Rachel B. Mast, State's Attorney, of Carthage (Patrick Delfino, David J. Robinson, and Mark A. Austill, of State's Attorneys Appellate Prosecutor's Office, of counsel), for the People.
¶ 1 The State charged defendant, Roger D. Tondini II, with three counts of aggravated battery. 720 ILCS 5/12-3.05(a)(1), (c)(1), (f)(1) (West 2014). Before trial, defendant filed a motion to qualify an expert witness, which the trial court denied. The case proceeded to voir dire . Defendant's attorney made a challenge for cause to remove juror James Little, asserting his wife Sandy Little was an employee of the Hancock County State's Attorney's office prosecuting defendant's case; therefore, James was presumed biased. The trial court denied the challenge. Defendant's attorney subsequently used his last preemptory challenge to remove juror Harry Douglas. At trial, the jury found defendant guilty of aggravated battery. Defendant filed a motion for judgment notwithstanding the verdict (judgment n.o.v. ) and motion for a new trial, arguing that the trial court abused its discretion in denying his challenge for cause and motion to qualify an expert witness. The court denied the motion. Defendant appeals. We affirm.

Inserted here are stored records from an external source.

(* ===== verification/Retry.v ===== *)
(** * Retry policy (backend/app/core/retry.py)

    Error classification and back-off of the server's task-level retries. *)
From S2P Require Import Prelude.

Definition RETRYABLE_ERROR_TYPES : list string :=
  ["NETWORK_ERROR"; "AGENT_OFFLINE"; "AGENT_TIMEOUT"; "SERVER_5XX"].

Definition NON_RETRYABLE_ERROR_TYPES : list string :=
  ["INVALID_ARGUMENT"; "PERMISSION_DENIED"; "COMMAND_NOT_FOUND";
   "SERVICE_NOT_WHITELISTED"; "TASK_ACTION_INVALID"].

Definition CONDITIONAL_ERROR_TYPES : list string :=
  ["AGENT_EXECUTION_TIMEOUT"; "SERVICE_UNHEALTHY"; "DEPENDENCY_UNAVAILABLE";
   "RESOURCE_EXHAUSTED"].

Definition UNKNOWN_ERROR_TYPE : string := "UNKNOWN".

Definition BACKOFF_SECONDS : list Z := [5; 10; 30; 60].

(** The inference from the message, for a report without an error type. *)
Definition infer_error (error_message : option string) : string :=
  let text := py_lower (default "" error_message) in
  if py_contains "timeout" text || py_contains "超时" text then "AGENT_TIMEOUT"
  else if existsb (λ token, py_contains token text)
            ["network"; "connection"; "refused"; "unreachable"]
          || py_contains "网络" text then "NETWORK_ERROR"
  else if py_contains "offline" text || py_contains "离线" text then "AGENT_OFFLINE"
  else UNKNOWN_ERROR_TYPE.

Definition classify_error (error_type error_message : option string) : string :=
  match error_type with
  | Some t => if py_truthy error_type then t else infer_error error_message
  | None => infer_error error_message
  end.

Definition is_retryable (error_type error_message : option string) : bool :=
  bool_decide (classify_error error_type error_message ∈ RETRYABLE_ERROR_TYPES).

Definition backoff_seconds (attempt : Z) : Z :=
  let index := Z.max 0 (Z.min (attempt - 1) (Z.of_nat (length BACKOFF_SECONDS) - 1)) in
  nth (Z.to_nat index) BACKOFF_SECONDS 0.

(** The words that make a message retryable. *)
Definition retryable_tokens : list string :=
  ["timeout"; "超时"; "network"; "connection"; "refused"; "unreachable"; "网络";
   "offline"; "离线"].

Lemma infer_error_unknown (m : option string) :
  infer_error m = UNKNOWN_ERROR_TYPE ↔
  ∀ w, w ∈ retryable_tokens → py_contains w (py_lower (default "" m)) = false.
Proof.
  unfold infer_error, retryable_tokens. simpl.
  set (text := py_lower (default "" m)). generalize text. clear text. intros text.
  split.
  - intros Hu w Hw. apply not_true_is_false. intros Hc. revert Hu.
    repeat setoid_rewrite elem_of_cons in Hw. rewrite elem_of_nil in Hw.
    destruct_or? Hw; subst; try done; rewrite Hc; simpl;
      repeat (rewrite ?orb_true_r; simpl); repeat (case_match; try done); discriminate.
  - intros Hf. repeat (rewrite Hf; [|set_solver]; simpl). done.
Qed.

Lemma infer_error_cases (m : option string) :
  infer_error m = UNKNOWN_ERROR_TYPE ∨ infer_error m ∈ RETRYABLE_ERROR_TYPES.
Proof.
  unfold infer_error. repeat case_match; [right|right|right|by left];
  by apply (bool_decide_unpack _).
Qed.

(** An error type that the agent names decides alone; without one the
    message decides, and a message without any of the known words is not
    retried. *)
Theorem is_retryable_spec (error_type error_message : option string) :
  is_retryable error_type error_message = true ↔
  if py_truthy error_type then ∃ t, error_type = Some t ∧ t ∈ RETRYABLE_ERROR_TYPES
  else ∃ w, w ∈ retryable_tokens ∧
            py_contains w (py_lower (default "" error_message)) = true.
Proof.
  unfold is_retryable, classify_error. rewrite bool_decide_eq_true.
  assert (infer_error error_message ∈ RETRYABLE_ERROR_TYPES ↔
    ∃ w, w ∈ retryable_tokens ∧ py_contains w (py_lower (default "" error_message)) = true) as HI.
  { destruct (infer_error_cases error_message) as [Hu|Hr].
    - rewrite Hu. split; [by intros Hx; apply (bool_decide_pack _) in Hx|].
      intros (w & Hw & Hc). rewrite infer_error_unknown in Hu. by rewrite (Hu w Hw) in Hc.
    - split; [|done]. intros _.
      destruct (decide (Exists (λ w, py_contains w (py_lower (default "" error_message)) = true)
                          retryable_tokens)) as [He|Hn].
      { by apply Exists_exists in He. }
      rewrite Exists_exists in Hn.
      assert (infer_error error_message = UNKNOWN_ERROR_TYPE) as Hu.
      { apply infer_error_unknown. intros w Hw. apply not_true_is_false. eauto. }
      rewrite Hu in Hr. by apply (bool_decide_pack _) in Hr. }
  destruct error_type as [t|]; [|done]. destruct (py_truthy (Some t)); [|done].
  split; [by exists t|]. by intros (t' & [= ->] & Ht).
Qed.

(** The back-off is one of the listed delays, the [attempt]-th for the first
    attempts and the last one from then on, and never decreases. *)
Theorem backoff_seconds_spec (a b : Z) :
  (backoff_seconds a ∈ BACKOFF_SECONDS) ∧
  (1 ≤ a ≤ 4 → BACKOFF_SECONDS !! Z.to_nat (a - 1) = Some (backoff_seconds a)) ∧
  (4 ≤ a → backoff_seconds a = 60) ∧
  (a ≤ b → backoff_seconds a ≤ backoff_seconds b).
Proof.
  assert (∀ c, c ≤ 1 ∧ backoff_seconds c = 5 ∨ c = 2 ∧ backoff_seconds c = 10 ∨
               c = 3 ∧ backoff_seconds c = 30 ∨ 4 ≤ c ∧ backoff_seconds c = 60) as Hc.
  { intros c. unfold backoff_seconds. simpl.
    destruct (decide (c ≤ 1)); [left; by replace (Z.max 0 _) with 0 by lia|].
    destruct (decide (c = 2)) as [->|]; [by right; left|].
    destruct (decide (c = 3)) as [->|]; [by right; right; left|].
    do 3 right. split; [lia|]. by replace (Z.max 0 _) with 3 by lia. }
  split_and!.
  - destruct (Hc a) as [[_ ->]|[[_ ->]|[[_ ->]|[_ ->]]]]; by apply (bool_decide_unpack _).
  - intros Ha. destruct (Hc a) as [[? ->]|[[-> ->]|[[-> ->]|[? ->]]]]; try done.
    + by replace a with 1 by lia.
    + by replace a with 4 by lia.
  - intros Ha. destruct (Hc a) as [?|[?|[?|?]]]; lia.
  - intros Hab. destruct (Hc a) as [?|[?|[?|?]]], (Hc b) as [?|[?|[?|?]]]; lia.
Qed.

Lemma backoff_seconds_spec_witness :
  BACKOFF_SECONDS !! 1%nat = Some 10 ∧ backoff_seconds 9 = 60 ∧ backoff_seconds 2 ≤ backoff_seconds 9.
Proof.
  split_and!.
  - apply (backoff_seconds_spec 2 2). lia.
  - apply (backoff_seconds_spec 9 9). lia.
  - apply (backoff_seconds_spec 2 9). lia.
Defined.

(** The error types of the agent's own failures are final on the server. *)
Lemma non_retryable_final (t : string) (m : option string) :
  t ∈ NON_RETRYABLE_ERROR_TYPES ++ CONDITIONAL_ERROR_TYPES → is_retryable (Some t) m = false.
Proof.
  unfold NON_RETRYABLE_ERROR_TYPES, CONDITIONAL_ERROR_TYPES. simpl.
  repeat setoid_rewrite elem_of_cons. rewrite elem_of_nil.
  intros Ht. by destruct_or? Ht; subst.
Qed.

¶ 3 The State charged defendant with three counts of aggravated battery following a fight during which he stabbed Amanda Delgado. He asserted the affirmative defense of self-defense and sought by motion to qualify Marc MacYoung as an expert trial witness "to deal with issues concerning use of force." Defendant attached to the motion a copy of MacYoung's resume detailing his training and experience. MacYoung's resume purported that he had worked on multiple court cases as a knife and violence reconstruction expert. In particular, MacYoung listed "Illinois v. R.D. Tondini 2014 (Knife, violence reconstruction)". In addition, he claimed to have authored several books and articles on the subjects of self-defense, martial arts, and violence, performed in multiple instructional videos on street knife fighting and self-defense, made various radio and television appearances, and taught multiple seminars on martial arts and "violence dynamics."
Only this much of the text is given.